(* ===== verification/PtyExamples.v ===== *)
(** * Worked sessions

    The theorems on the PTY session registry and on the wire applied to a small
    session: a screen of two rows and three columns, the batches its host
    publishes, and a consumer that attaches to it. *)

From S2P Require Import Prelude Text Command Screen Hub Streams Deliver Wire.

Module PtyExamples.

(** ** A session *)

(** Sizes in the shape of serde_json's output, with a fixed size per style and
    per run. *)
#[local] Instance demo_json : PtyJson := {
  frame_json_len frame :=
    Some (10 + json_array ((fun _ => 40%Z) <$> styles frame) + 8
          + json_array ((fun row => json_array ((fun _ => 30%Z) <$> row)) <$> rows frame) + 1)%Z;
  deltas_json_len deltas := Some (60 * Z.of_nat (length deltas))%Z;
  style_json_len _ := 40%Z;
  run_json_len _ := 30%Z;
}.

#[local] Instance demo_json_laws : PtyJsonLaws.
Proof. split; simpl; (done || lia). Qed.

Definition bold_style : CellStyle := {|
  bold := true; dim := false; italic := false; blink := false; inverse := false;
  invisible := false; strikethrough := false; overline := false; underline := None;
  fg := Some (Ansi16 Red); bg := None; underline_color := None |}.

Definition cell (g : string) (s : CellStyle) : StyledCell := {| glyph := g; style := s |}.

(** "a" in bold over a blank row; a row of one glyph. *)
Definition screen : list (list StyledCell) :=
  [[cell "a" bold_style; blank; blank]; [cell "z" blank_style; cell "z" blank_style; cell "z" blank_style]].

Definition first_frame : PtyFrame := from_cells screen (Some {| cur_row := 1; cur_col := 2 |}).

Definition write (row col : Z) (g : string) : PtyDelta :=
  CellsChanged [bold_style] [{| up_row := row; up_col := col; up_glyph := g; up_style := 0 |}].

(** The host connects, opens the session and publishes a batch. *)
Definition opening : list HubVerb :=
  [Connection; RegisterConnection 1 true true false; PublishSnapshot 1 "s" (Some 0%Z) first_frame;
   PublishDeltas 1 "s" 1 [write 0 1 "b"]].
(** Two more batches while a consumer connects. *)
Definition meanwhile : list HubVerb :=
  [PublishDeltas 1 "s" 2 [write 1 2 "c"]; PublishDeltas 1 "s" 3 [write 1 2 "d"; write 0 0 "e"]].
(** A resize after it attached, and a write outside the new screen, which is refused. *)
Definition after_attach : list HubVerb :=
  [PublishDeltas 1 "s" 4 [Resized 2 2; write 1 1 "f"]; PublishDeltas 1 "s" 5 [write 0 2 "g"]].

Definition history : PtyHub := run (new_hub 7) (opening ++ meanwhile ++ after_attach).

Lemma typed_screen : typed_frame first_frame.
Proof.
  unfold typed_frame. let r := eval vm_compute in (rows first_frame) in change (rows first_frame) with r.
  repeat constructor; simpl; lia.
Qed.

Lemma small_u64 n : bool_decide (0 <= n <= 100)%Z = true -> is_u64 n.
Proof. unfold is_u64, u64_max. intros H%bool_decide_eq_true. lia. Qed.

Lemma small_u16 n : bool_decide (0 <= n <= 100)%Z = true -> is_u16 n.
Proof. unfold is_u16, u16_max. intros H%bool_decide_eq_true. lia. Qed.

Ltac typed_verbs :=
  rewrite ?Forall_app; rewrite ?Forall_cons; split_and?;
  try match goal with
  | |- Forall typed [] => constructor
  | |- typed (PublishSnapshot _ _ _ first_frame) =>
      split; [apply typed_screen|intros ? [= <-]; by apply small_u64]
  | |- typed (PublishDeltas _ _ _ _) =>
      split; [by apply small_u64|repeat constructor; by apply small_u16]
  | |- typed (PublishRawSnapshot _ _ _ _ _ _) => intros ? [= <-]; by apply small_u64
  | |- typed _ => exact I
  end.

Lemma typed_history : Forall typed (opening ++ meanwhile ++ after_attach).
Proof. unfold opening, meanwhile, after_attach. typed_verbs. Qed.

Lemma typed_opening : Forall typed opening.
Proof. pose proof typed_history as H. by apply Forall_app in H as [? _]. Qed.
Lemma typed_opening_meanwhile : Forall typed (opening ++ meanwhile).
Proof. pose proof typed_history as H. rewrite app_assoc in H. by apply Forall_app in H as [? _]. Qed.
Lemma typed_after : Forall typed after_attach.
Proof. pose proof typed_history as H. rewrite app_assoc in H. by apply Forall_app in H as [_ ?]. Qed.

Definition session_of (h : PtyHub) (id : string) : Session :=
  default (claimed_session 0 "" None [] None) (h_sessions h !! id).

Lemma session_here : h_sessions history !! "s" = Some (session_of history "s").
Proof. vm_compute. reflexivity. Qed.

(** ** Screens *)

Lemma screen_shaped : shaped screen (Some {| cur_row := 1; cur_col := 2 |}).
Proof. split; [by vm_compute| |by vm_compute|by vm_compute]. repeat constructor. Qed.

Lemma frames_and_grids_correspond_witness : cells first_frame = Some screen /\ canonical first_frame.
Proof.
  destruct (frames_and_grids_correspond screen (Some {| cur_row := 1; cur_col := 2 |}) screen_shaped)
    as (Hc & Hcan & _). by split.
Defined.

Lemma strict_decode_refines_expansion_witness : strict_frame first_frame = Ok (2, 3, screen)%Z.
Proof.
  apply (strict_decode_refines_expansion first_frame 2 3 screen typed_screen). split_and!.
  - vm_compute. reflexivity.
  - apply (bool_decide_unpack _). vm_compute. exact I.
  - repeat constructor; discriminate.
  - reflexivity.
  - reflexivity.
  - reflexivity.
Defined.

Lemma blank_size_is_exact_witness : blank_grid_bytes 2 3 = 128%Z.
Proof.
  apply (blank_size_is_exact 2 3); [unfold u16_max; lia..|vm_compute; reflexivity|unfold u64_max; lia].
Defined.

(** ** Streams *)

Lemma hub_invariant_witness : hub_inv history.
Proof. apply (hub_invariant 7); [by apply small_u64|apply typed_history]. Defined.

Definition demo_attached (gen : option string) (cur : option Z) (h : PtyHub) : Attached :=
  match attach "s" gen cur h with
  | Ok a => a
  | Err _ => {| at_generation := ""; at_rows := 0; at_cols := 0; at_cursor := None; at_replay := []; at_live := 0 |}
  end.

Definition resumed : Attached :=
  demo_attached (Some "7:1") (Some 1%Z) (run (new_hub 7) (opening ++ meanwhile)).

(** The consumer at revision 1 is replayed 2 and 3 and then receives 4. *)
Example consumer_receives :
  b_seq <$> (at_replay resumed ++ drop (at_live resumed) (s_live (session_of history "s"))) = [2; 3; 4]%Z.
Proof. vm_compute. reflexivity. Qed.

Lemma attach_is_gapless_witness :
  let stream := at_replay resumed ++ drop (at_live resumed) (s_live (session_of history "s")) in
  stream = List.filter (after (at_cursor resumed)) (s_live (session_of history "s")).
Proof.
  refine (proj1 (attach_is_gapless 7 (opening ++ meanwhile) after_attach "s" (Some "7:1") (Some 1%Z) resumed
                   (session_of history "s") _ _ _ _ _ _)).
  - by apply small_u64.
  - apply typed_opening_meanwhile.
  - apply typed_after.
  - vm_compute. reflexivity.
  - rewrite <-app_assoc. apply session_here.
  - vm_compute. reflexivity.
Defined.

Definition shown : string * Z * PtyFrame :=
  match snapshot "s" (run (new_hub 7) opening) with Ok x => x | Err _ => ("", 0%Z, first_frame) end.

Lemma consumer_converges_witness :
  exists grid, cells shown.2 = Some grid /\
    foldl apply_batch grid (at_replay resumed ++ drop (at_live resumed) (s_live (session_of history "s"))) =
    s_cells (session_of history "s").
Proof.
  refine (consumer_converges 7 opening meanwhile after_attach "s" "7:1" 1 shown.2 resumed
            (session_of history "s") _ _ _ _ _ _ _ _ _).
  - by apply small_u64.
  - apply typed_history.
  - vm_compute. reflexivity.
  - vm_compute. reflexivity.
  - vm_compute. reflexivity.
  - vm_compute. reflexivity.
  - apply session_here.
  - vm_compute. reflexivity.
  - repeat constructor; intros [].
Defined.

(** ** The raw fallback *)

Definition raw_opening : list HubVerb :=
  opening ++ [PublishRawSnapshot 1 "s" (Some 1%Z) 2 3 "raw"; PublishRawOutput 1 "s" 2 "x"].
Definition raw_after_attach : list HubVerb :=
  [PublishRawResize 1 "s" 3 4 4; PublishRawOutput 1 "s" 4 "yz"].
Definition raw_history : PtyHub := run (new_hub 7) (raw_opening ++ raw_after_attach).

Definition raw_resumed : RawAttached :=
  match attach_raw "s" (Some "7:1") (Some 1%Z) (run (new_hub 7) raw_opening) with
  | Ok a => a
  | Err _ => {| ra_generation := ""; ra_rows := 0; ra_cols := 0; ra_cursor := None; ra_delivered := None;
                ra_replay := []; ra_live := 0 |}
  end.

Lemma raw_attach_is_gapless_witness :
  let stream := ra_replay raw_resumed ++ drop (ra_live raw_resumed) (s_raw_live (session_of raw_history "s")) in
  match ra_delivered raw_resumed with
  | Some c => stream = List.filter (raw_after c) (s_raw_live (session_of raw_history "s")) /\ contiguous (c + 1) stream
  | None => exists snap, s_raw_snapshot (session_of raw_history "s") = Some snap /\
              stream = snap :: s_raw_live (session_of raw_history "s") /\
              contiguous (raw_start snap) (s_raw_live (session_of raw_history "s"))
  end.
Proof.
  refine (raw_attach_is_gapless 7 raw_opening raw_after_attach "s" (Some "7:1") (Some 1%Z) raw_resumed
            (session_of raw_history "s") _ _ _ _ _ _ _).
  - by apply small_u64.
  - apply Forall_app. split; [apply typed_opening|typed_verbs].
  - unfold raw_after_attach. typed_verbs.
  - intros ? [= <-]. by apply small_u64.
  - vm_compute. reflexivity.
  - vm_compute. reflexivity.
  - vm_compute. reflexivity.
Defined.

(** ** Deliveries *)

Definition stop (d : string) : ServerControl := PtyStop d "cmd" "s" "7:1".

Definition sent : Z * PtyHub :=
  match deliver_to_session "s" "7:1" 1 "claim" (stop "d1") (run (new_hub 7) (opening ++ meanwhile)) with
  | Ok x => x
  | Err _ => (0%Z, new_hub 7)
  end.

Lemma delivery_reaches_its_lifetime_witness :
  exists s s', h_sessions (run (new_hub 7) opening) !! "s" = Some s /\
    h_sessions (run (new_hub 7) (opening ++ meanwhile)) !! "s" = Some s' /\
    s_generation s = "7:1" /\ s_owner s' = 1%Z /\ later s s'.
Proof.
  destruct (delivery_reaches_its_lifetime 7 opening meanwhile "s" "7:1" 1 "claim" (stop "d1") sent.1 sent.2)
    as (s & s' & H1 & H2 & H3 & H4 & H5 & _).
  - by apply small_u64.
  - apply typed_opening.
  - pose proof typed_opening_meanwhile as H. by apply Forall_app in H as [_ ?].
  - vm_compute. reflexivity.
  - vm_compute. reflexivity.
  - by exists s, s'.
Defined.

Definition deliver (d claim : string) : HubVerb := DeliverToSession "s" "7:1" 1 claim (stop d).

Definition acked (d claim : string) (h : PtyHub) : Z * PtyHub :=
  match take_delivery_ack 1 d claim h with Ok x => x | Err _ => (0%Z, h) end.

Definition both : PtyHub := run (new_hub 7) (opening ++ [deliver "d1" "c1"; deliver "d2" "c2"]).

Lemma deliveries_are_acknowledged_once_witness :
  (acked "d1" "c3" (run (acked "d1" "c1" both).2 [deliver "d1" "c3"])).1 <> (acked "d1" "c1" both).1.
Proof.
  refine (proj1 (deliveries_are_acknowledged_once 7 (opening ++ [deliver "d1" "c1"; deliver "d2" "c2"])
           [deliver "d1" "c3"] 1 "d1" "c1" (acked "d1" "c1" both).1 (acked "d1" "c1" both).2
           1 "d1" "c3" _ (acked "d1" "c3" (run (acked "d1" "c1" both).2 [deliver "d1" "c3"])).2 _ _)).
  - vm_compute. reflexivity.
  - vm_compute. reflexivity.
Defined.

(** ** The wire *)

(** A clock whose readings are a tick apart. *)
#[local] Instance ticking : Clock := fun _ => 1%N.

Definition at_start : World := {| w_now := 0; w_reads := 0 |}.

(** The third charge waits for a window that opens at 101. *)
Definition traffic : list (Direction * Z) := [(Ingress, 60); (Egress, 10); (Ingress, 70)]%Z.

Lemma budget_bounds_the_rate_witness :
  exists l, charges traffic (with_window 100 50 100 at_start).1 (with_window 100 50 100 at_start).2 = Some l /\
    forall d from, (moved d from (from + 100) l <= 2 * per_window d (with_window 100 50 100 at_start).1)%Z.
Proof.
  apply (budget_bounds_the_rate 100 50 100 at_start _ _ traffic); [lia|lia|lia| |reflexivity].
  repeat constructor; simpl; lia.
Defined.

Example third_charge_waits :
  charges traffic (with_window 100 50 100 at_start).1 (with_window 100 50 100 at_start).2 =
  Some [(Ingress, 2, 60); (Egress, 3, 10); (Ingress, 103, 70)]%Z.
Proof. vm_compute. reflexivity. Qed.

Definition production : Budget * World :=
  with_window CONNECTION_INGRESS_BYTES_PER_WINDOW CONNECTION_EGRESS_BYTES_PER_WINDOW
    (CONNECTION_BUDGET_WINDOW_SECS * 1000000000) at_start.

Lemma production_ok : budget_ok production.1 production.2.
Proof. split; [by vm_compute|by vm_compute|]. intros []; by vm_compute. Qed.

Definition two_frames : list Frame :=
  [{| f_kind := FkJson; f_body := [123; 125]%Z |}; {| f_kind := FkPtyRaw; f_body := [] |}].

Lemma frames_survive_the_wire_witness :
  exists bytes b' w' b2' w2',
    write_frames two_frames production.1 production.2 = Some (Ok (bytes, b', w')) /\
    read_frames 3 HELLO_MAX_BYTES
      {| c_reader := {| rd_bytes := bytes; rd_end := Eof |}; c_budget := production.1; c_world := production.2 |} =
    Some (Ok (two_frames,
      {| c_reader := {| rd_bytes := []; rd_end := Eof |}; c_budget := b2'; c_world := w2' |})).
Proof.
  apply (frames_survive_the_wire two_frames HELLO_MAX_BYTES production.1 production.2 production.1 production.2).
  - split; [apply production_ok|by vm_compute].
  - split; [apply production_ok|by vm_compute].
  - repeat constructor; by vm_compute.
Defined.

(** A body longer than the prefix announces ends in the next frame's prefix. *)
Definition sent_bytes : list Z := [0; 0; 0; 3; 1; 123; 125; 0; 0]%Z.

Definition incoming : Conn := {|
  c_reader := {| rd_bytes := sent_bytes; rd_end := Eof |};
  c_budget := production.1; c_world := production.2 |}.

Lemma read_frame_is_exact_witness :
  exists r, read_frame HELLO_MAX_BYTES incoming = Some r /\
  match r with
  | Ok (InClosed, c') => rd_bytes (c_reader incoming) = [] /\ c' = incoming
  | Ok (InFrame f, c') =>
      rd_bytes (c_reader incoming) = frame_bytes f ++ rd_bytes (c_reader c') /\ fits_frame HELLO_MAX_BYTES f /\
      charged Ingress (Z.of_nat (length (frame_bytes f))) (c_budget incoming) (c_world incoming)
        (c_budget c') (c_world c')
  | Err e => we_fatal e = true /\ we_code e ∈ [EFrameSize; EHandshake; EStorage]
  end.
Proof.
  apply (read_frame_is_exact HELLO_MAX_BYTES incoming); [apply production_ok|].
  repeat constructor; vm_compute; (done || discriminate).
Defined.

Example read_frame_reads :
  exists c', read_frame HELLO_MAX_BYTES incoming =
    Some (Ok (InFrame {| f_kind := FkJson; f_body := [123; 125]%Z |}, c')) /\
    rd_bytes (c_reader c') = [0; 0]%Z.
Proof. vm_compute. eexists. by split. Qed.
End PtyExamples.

☆ ☆ ☆ ☆

▶ **About this task**:
For this exercise, please copy exactly the lines of the material above from its first line through the line where "Definition opening : list" appears.

▶ **Your response**:
(* ===== verification/PtyExamples.v ===== *)
(** * Worked sessions

    The theorems on the PTY session registry and on the wire applied to a small
    session: a screen of two rows and three columns, the batches its host
    publishes, and a consumer that attaches to it. *)

From S2P Require Import Prelude Text Command Screen Hub Streams Deliver Wire.

Module PtyExamples.

(** ** A session *)

(** Sizes in the shape of serde_json's output, with a fixed size per style and
    per run. *)
#[local] Instance demo_json : PtyJson := {
  frame_json_len frame :=
    Some (10 + json_array ((fun _ => 40%Z) <$> styles frame) + 8
          + json_array ((fun row => json_array ((fun _ => 30%Z) <$> row)) <$> rows frame) + 1)%Z;
  deltas_json_len deltas := Some (60 * Z.of_nat (length deltas))%Z;
  style_json_len _ := 40%Z;
  run_json_len _ := 30%Z;
}.

#[local] Instance demo_json_laws : PtyJsonLaws.
Proof. split; simpl; (done || lia). Qed.

Definition bold_style : CellStyle := {|
  bold := true; dim := false; italic := false; blink := false; inverse := false;
  invisible := false; strikethrough := false; overline := false; underline := None;
  fg := Some (Ansi16 Red); bg := None; underline_color := None |}.

Definition cell (g : string) (s : CellStyle) : StyledCell := {| glyph := g; style := s |}.

(** "a" in bold over a blank row; a row of one glyph. *)
Definition screen : list (list StyledCell) :=
  [[cell "a" bold_style; blank; blank]; [cell "z" blank_style; cell "z" blank_style; cell "z" blank_style]].

Definition first_frame : PtyFrame := from_cells screen (Some {| cur_row := 1; cur_col := 2 |}).

Definition write (row col : Z) (g : string) : PtyDelta :=
  CellsChanged [bold_style] [{| up_row := row; up_col := col; up_glyph := g; up_style := 0 |}].

(** The host connects, opens the session and publishes a batch. *)
Definition opening : list HubVerb :=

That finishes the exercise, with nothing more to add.